Opini
Turki Buru-buru Rekonstruksi Suriah, Ada Apa?

Oleh: Lutfi Awaludin Basori
Suriah, negara yang sedang mengalami transisi politik pasca-konflik, kini kedatangan “sahabat lama” yang datang bukan hanya untuk memberi dukungan moral, tetapi juga pipa minyak dan gas. Ya, Turki, negara yang dengan sigap tahu kapan saat yang tepat untuk “membantu,” kini siap mengalirkan energi—literal dan figuratif—ke Suriah, meski negara ini sendiri masih bingung menentukan siapa yang akan memimpin setelah bertahun-tahun dilanda perang saudara.
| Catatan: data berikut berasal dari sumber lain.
(** C38: a downgrade of 0003 is refused, and changes nothing, on every database whose audit reader may read the
    audit history, as it may on every database the upgrade made; one of 0009 exactly where a token has a purpose the
    older CHECK does not list, as support_recovery; and one of 0006 exactly where an identity has a provider the
    older one does not list, as microsoft. *)
Theorem downgrades_refused :
  (forall c db, reader_grant c = true -> exists e, do_run_migrations down_0003 (c, db) = (Some e, (c, db))) /\
  List.forallb (fun n => reader_grant (catalog_at n)) (List.seq 3 10) = true /\
  (forall db, do_run_migrations down_0009 (catalog_at 9, db)
     = if row_exists (fun e => negb (e_purpose e is_in registered_purposes)) (ephemeral_tokens db)
       then (Some (CheckViolation "ck_ephemeral_tokens_purpose_valid"), (catalog_at 9, db))
       else (None, (catalog_down down_0009 (catalog_at 9), db <| contact_change_requests := [] |> <| staff_role_bindings := [] |>))) /\
  forall db, do_run_migrations down_0006 (catalog_at 6, db)
     = if row_exists (fun i => negb (i_provider i is_in first_providers)) (identities db)
       then (Some (CheckViolation "ck_identities_provider_valid"), (catalog_at 6, db))
       else (None, (catalog_down down_0006 (catalog_at 6), db)).
Proof.
  split_and!.
  - intros c db Hg. destruct (down_0003_refused c Hg) as [e He]. exists e. unfold do_run_migrations.
    assert (Hr : run down_0003 (c, db) = Refused e); [|by rewrite Hr]. apply run_catalog_refused; [vm_compute; reflexivity|done].
  - vm_compute. reflexivity.
  - intros db. unfold do_run_migrations. rewrite run_down_0009. by destruct (row_exists _ _).
  - intros db. unfold do_run_migrations. rewrite run_down_0006. by destruct (row_exists _ _).
Qed.
(* ===== verification/Health.v ===== *)
(** [boundary/http/health.py]: the liveness and readiness checks of the service.

    The checks of the database and of Redis ([check_database], [check_redis]) ask services outside the
    program: they are parameters, and may raise anything.  [asyncio.gather] starts
    them in the order of its arguments; here the first ends before the second begins. *)
From S2P Require Import Prelude PyText Entity Models RedisClient World Http.

Inductive ComponentHealth := up | down.
#[export] Instance ComponentHealth_eq : EqDecision ComponentHealth := ltac:(solve_decision).
Record HealthResponse := MkHealthResponse {
  hl_service : string; hl_status : string; hl_components : option (list (string * ComponentHealth)) }.

Section Health.
Context {R : Type}.
(** [get_settings().app_name]. *)
Context (app_name : string) (check_database check_redis : prog R unit).

Definition component_status (check : prog R unit) : prog R ComponentHealth :=
  try_except (check ;; mret up) (fun _ => Some (mret down)).
Definition liveness : prog R (Response HealthResponse) :=
  mret (json_response 200 [] (MkHealthResponse app_name "up" None)).
Definition readiness : prog R (Response HealthResponse) :=
  database ← component_status check_database;
  redis ← component_status check_redis;
  let components := [("postgresql", database); ("redis", redis)] in
  let ready := forallb (fun component => component.2 == up) components in
  let payload := MkHealthResponse app_name (if ready then "ready" else "not_ready") (Some components) in
  mret (json_response (if ready then 200 else 503) [] payload).

(** Whether a check returns. *)
Definition passes (check : prog R unit) (w : World R) : bool := match (check w).1 with inr _ => true | inl _ => false end.
Lemma component_status_run check w : component_status check w = (inr (if passes check w then up else down), (check w).2).
Proof. unfold component_status, passes, try_except, mbind, prog_bind. by destruct (check w) as [[e|[]] w1]. Qed.

(** Whatever its checks raise, the readiness route answers: with status 200 exactly when the database
    and Redis both respond, with 503 otherwise, naming the state of each; liveness asks neither. *)
Theorem readiness_answers (w : World R) :
  let db_ok := passes check_database w in
  let redis_ok := passes check_redis (check_database w).2 in
  exists body, readiness w = (inr (json_response (if db_ok && redis_ok then 200 else 503) [] body),
                              (check_redis (check_database w).2).2) /\
    hl_status body = (if db_ok && redis_ok then "ready" else "not_ready") /\
    hl_components body = Some [("postgresql", if db_ok then up else down); ("redis", if redis_ok then up else down)] /\
    liveness w = (inr (json_response 200 [] (MkHealthResponse app_name "up" None)), w).
Proof.
  intros db_ok redis_ok. unfold readiness.
  rewrite (run_bind _ _ _ _ _ (component_status_run check_database w)).
  rewrite (run_bind _ _ _ _ _ (component_status_run check_redis _)).
  fold db_ok redis_ok. exists (MkHealthResponse app_name (if db_ok && redis_ok then "ready" else "not_ready")
    (Some [("postgresql", if db_ok then up else down); ("redis", if redis_ok then up else down)])).
  split; [|done]. by destruct db_ok, redis_ok.
Qed.
End Health.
Menteri Energi Turki, Alparslan Bayraktar, dalam sebuah konferensi pers menyatakan dengan penuh keyakinan, “Kami telah memikirkan bagaimana caranya membantu Suriah, dari minyak hingga gas. Semua itu penting untuk pembangunan. Tentu saja, kita tidak menunggu sampai politiknya selesai dulu. Kami hanya ingin memastikan proyek-proyek ini dimulai!” Bukan, ini bukan lelucon, ini adalah pernyataan resmi dari negara yang serius dengan langkah-langkah yang tampaknya terburu-buru.
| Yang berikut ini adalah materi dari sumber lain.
Lemma processedRoutes_cons controller controllers :
  processedRoutes getControllerOwnMeta (controller :: controllers)
  = (processedRoutes getControllerOwnMeta [controller]
     ++ processedRoutes getControllerOwnMeta controllers)%list.
Proof. apply (processedRoutes_app [controller]). Qed.

Lemma elem_of_processedRoutes controllers meta prefix routeDef :
  (meta, prefix, routeDef) ∈ processedRoutes getControllerOwnMeta controllers ↔
  ∃ controller,
    controller ∈ controllers ∧
    truthyPrefix getControllerOwnMeta controller = Some (meta, prefix) ∧
    routeDef ∈ ControllerMetadata.routes meta.
Proof.
  unfold processedRoutes. rewrite list_elem_of_bind. split.
  - intros (controller & Hit & Hin). exists controller. split; [exact Hin|].
    destruct (truthyPrefix getControllerOwnMeta controller) as [[meta' prefix']|].
    + apply list_elem_of_fmap in Hit as (routeDef' & [= -> -> ->] & Hroute). done.
    + by apply not_elem_of_nil in Hit.
  - intros (controller & Hin & Hprefix & Hroute). exists controller.
    split; [|exact Hin]. rewrite Hprefix.
    apply list_elem_of_fmap. by exists routeDef.
Qed.

Lemma controllerStep_skip st controller :
  truthyPrefix getControllerOwnMeta controller = None →
  controllerStep getControllerOwnMeta st controller = st.
Proof. intros Hskip. unfold controllerStep. by rewrite Hskip. Qed.

Lemma foldl_controllerStep_skip st before controller after :
  truthyPrefix getControllerOwnMeta controller = None →
  foldl (controllerStep getControllerOwnMeta) st (before ++ controller :: after)
  = foldl (controllerStep getControllerOwnMeta) st (before ++ after).
Proof.
  intros Hskip. rewrite !foldl_app. simpl.
  by rewrite controllerStep_skip.
Qed.

(** The two objects after the controller loop are those of the route
    loop run over all iterations. *)
Lemma foldl_controllerStep_heap st controllers :
  heap (foldl (controllerStep getControllerOwnMeta) st controllers)
  = foldl processedStep (heap st) (processedRoutes getControllerOwnMeta controllers).
Proof.
  revert st. induction controllers as [|c cs IH]; intros st; [reflexivity|].
  simpl. rewrite IH. unfold processedRoutes. simpl. rewrite foldl_app.
  f_equal. unfold controllerStep.
  destruct (truthyPrefix getControllerOwnMeta c) as [[meta prefix]|]; [|reflexivity].
  simpl. apply foldl_routeStep.
Qed.

(** As long as [OAS_ROOT.paths] still is its own empty object, nothing
    has been written to the local object [paths] either. *)
Lemma foldl_controllerStep_unlinked st controllers :
  (OAS_ROOT_paths st = OwnEmptyObject → paths_obj (heap st) = ∅) →
  OAS_ROOT_paths (foldl (controllerStep getControllerOwnMeta) st controllers)
    = OwnEmptyObject →
  paths_obj (heap (foldl (controllerStep getControllerOwnMeta) st controllers)) = ∅.
Proof.
  revert st. induction controllers as [|c cs IH]; intros st Hinv; [exact Hinv|].
  simpl. apply IH. unfold controllerStep.
  destruct (truthyPrefix getControllerOwnMeta c) as [[meta prefix]|];
    [discriminate | exact Hinv].
Qed.

Lemma finalState_heap proto this :
  heap (finalState getControllerOwnMeta proto this)
  = foldl processedStep (mkHeap ∅ proto)
      (processedRoutes getControllerOwnMeta (appConfig_controllers this)).
Proof. apply (foldl_controllerStep_heap (mkLoopState (mkHeap ∅ proto) OwnEmptyObject)). Qed.

(** The [paths] of the printed document are the local object [paths]
    as the loops leave it, whether or not the assignment
    [OAS_ROOT.paths = paths] was ever reached. *)
Lemma OAS_ROOT_paths_final proto this :
  OpenApiSpecRoot.paths (OAS_ROOT getControllerOwnMeta proto this)
  = paths_obj
      (foldl processedStep (mkHeap ∅ proto)
         (processedRoutes getControllerOwnMeta (appConfig_controllers this))).
Proof.
  rewrite <- finalState_heap. unfold OAS_ROOT. cbn [OpenApiSpecRoot.paths].
  destruct (OAS_ROOT_paths _) eqn:Href; [|reflexivity].
  symmetry. revert Href. by apply foldl_controllerStep_unlinked.
Qed.

(** The printed document, with its [paths] as the route loop run over all
    iterations. *)
Lemma OAS_ROOT_unfold proto this :
  OAS_ROOT getControllerOwnMeta proto this
  = OpenApiSpecRoot.mk
      OAS_VERSION
      (OasInfo.mk (title this) (applicationVersion this) (desc this))
      (paths_obj
         (foldl processedStep (mkHeap ∅ proto)
            (processedRoutes getControllerOwnMeta (appConfig_controllers this))))
      (OasComponents.mk ∅ ∅ ∅ ∅ ∅ ∅ ∅ ∅ ∅).
Proof. rewrite <- OAS_ROOT_paths_final. reflexivity. Qed.

Lemma inheritedNotOwn_initial proto : inheritedNotOwn (mkHeap ∅ proto).
Proof. intros p _. apply lookup_empty. Qed.

(** The entry of the printed document for a path and a method. *)
Lemma OAS_ROOT_operationAt proto this p m :
  operationAt (OpenApiSpecRoot.paths (OAS_ROOT getControllerOwnMeta proto this)) p m
  = if decide (p ∈ dom proto) then None
    else lastWrite (processedRoutes getControllerOwnMeta (appConfig_controllers this)) p m.
Proof.
  rewrite OAS_ROOT_paths_final.
  rewrite foldl_processedStep_operationAt by apply inheritedNotOwn_initial.
  cbn [Object_prototype paths_obj]. unfold operationAt at 1 2.
  rewrite lookup_empty. cbn. destruct (decide _); [reflexivity|].
  by destruct (lastWrite _ p m).
Qed.

(** Every operation of the printed document is the operation of a
    processed route, stored under that route's path and method. *)
Lemma OAS_ROOT_operation_provenance proto this p m op :
  operationAt (OpenApiSpecRoot.paths (OAS_ROOT getControllerOwnMeta proto this)) p m
    = Some op →
  ∃ it, it ∈ processedRoutes getControllerOwnMeta (appConfig_controllers this) ∧
        processedPath it = p ∧ processedMethod it = m ∧ op = processedOperation it.
Proof.
  rewrite OAS_ROOT_operationAt. destruct (decide _); [discriminate|].
  apply lastWrite_Some.
Qed.

Lemma OAS_ROOT_skip proto before controller after title desc version :
  truthyPrefix getControllerOwnMeta controller = None →
  OAS_ROOT getControllerOwnMeta proto
    (mkBuilder (before ++ controller :: after) title desc version)
  = OAS_ROOT getControllerOwnMeta proto (mkBuilder (before ++ after) title desc version).
Proof.
  intros Hskip. unfold OAS_ROOT, finalState. simpl.
  by rewrite foldl_controllerStep_skip.
Qed.

(** The printed document depends on [Object.prototype] through the names
    of its properties only, not through what is stored on them. *)
Lemma OAS_ROOT_prototype_irrelevant proto1 proto2 this :
  dom proto1 = dom proto2 →
  OAS_ROOT getControllerOwnMeta proto1 this = OAS_ROOT getControllerOwnMeta proto2 this.
Proof.
  intros Hdom. rewrite !OAS_ROOT_unfold. f_equal.
  by apply foldl_processedStep_prototype_irrelevant.
Qed.

(** [build] adds no name to [Object.prototype] and removes none. *)
Lemma build_prototype_dom path this w :
  dom (prototype (build getControllerOwnMeta path this w).2) = dom (prototype w).
Proof.
  unfold build. cbn [snd prototype].
  rewrite finalState_heap. apply foldl_processedStep_prototype_dom.
Qed.
End ControllerLoop.

(** ** The parameters of an operation *)

(** The parameter published for the retained argument at a position:
    its name, its location and the type found at the same position. *)
Lemma operation_parameter meta routeDef index arg :
  retainedArgs meta routeDef !! index = Some arg →
  OasOperation.parameters (operation meta routeDef) !! index
  = Some (OasParameter.mk
            (RouteArgument.key arg)
            (if decide (RouteArgument.type arg = PARAM)
             then InLiteral "path" else InArgsType (RouteArgument.type arg))
            (OasSchema.mk (filteredArgTypes meta routeDef !! index))).
Proof.
  intros Harg. unfold operation, filteredArgs. simpl.
  rewrite list_lookup_imap, list_lookup_fmap, Harg. simpl.
  unfold relabel. destruct (decide (RouteArgument.type arg = PARAM)); reflexivity.
Qed.

Lemma operation_parameters_length meta routeDef :
  length (OasOperation.parameters (operation meta routeDef))
  = length (retainedArgs meta routeDef).
Proof.
  unfold operation, filteredArgs. simpl.
  by rewrite length_imap, length_fmap.
Qed.

Lemma not_excluded_iff (t : ArgsType) :
  t ≠ BODY ∧ t ≠ CONTEXT ∧ t ≠ REQUEST ∧ t ≠ RESPONSE ↔ t ∉ excludedTypes.
Proof.
  unfold excludedTypes. rewrite !not_elem_of_cons.
  split; [intros (?&?&?&?); repeat split; try done; apply not_elem_of_nil
         | intros (?&?&?&?&_); done].
Qed.

(** * The claims *)

(** C1. For every route, the only key of the [responses] of its operation
    is the effective status code: the code that [defaultResponseCodes]
    holds for the route's [methodName] when there is one (a safe integer,
    printed as its decimal numeral); otherwise 201 when the
    [requestMethod] is POST; otherwise 200. *)
Theorem default_response_code meta routeDef :
  (∀ explicit : Z,
     ControllerMetadata.defaultResponseCodes meta !! RouteDefinition.methodName routeDef
       = Some explicit →
     safeInteger explicit →
     OasOperation.responses (operation meta routeDef)
       = {[ pretty explicit := OasResponse.mk "" ]}) ∧
  (ControllerMetadata.defaultResponseCodes meta !! RouteDefinition.methodName routeDef
     = None →
   RouteDefinition.requestMethod routeDef = POST →
   OasOperation.responses (operation meta routeDef) = {[ "201" := OasResponse.mk "" ]}) ∧
  (ControllerMetadata.defaultResponseCodes meta !! RouteDefinition.methodName routeDef
     = None →
   RouteDefinition.requestMethod routeDef ≠ POST →
   OasOperation.responses (operation meta routeDef) = {[ "200" := OasResponse.mk "" ]}).
Proof.
  unfold operation, code. simpl. repeat split.
  - intros explicit -> _. reflexivity.
  - intros -> ->. reflexivity.
  - intros -> Hmethod. simpl. by rewrite decide_False.
Qed.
Bagi Turki, hal-hal seperti pemilu atau stabilitas pemerintahan mungkin bisa menunggu. Apa yang lebih penting? Pipa minyak dan gas! Dengan proyek-proyek yang tampaknya lebih mendahului masalah mendasar seperti transisi politik yang belum tuntas, Turki berencana menyuntikkan energi ke dalam ekonomi Suriah. Dan siapa yang peduli jika pemerintahan yang ada kini terbelah, atau bahkan jika masih ada kelompok-kelompok yang berjuang untuk mendapat pengaruh? Yang penting adalah, “Kita punya pipa yang bisa mengalirkan energi… dan pengaruh,” sepertinya begitu pemikiran Turki.
Tak hanya soal energi, Turki juga punya perhatian khusus terhadap masalah pengungsi Suriah yang kini tinggal di tanah mereka. Dengan lebih dari 3 juta pengungsi, Turki berharap proyek rekonstruksi yang mereka pimpin bisa memberi jalan bagi pengungsi untuk “kembali ke rumah” – tapi dengan satu catatan, rumah itu harus lebih “ramah” terhadap pengaruh Turki. “Kembali? Tentu saja,” kata Turki. “Tapi, kita bangun dulu infrastruktur yang cocok untuk semua, dengan sedikit sentuhan Turki di sana-sini.”
Namun, kita tak boleh lupa—semua ini terjadi pada saat yang sangat tepat. Turki tentu bukan satu-satunya negara yang bisa “membantu” Suriah. Qatar, misalnya, memiliki sumber daya dan kepentingan yang serupa. Tapi, ada sesuatu yang membuat langkah Turki tampak lebih ambisius. Bukan sekadar membantu, Turki seolah melihat ini sebagai kesempatan emas untuk memperkuat posisi geopolitiknya, mengamankan pengaruhnya di Timur Tengah, dan tentu saja, mengalirkan sumber daya dari Suriah ke perusahaan-perusahaan Turki yang sedang menunggu proyek besar.
Sekali lagi, kita harus bertanya: Kenapa harus menunggu sampai Suriah selesai dengan urusan politik dan transisi kepemimpinan? Kenapa tidak memulai dengan yang lebih mendesak—seperti pipa-pipa gas yang sudah menunggu di luar sana? Sebab, menurut Turki, “mengatasi krisis energi” adalah langkah pertama menuju perdamaian—atau setidaknya, menuju keuntungan yang lebih besar.
Turki tampaknya memiliki sebuah formula yang sederhana: Politik belum selesai? Tidak masalah. Pembangunan bisa dimulai terlebih dahulu, dan proyek-proyek besar bisa membantu menata kembali Suriah—dengan sedikit campur tangan dari pihak yang lebih “ahli” dalam urusan luar negeri. Karena, dalam dunia Turki, yang penting adalah bahwa proyek ini tidak hanya menyelesaikan masalah energi, tetapi juga memberi jalan bagi Turki untuk terus memantapkan posisinya sebagai pemain utama di Timur Tengah.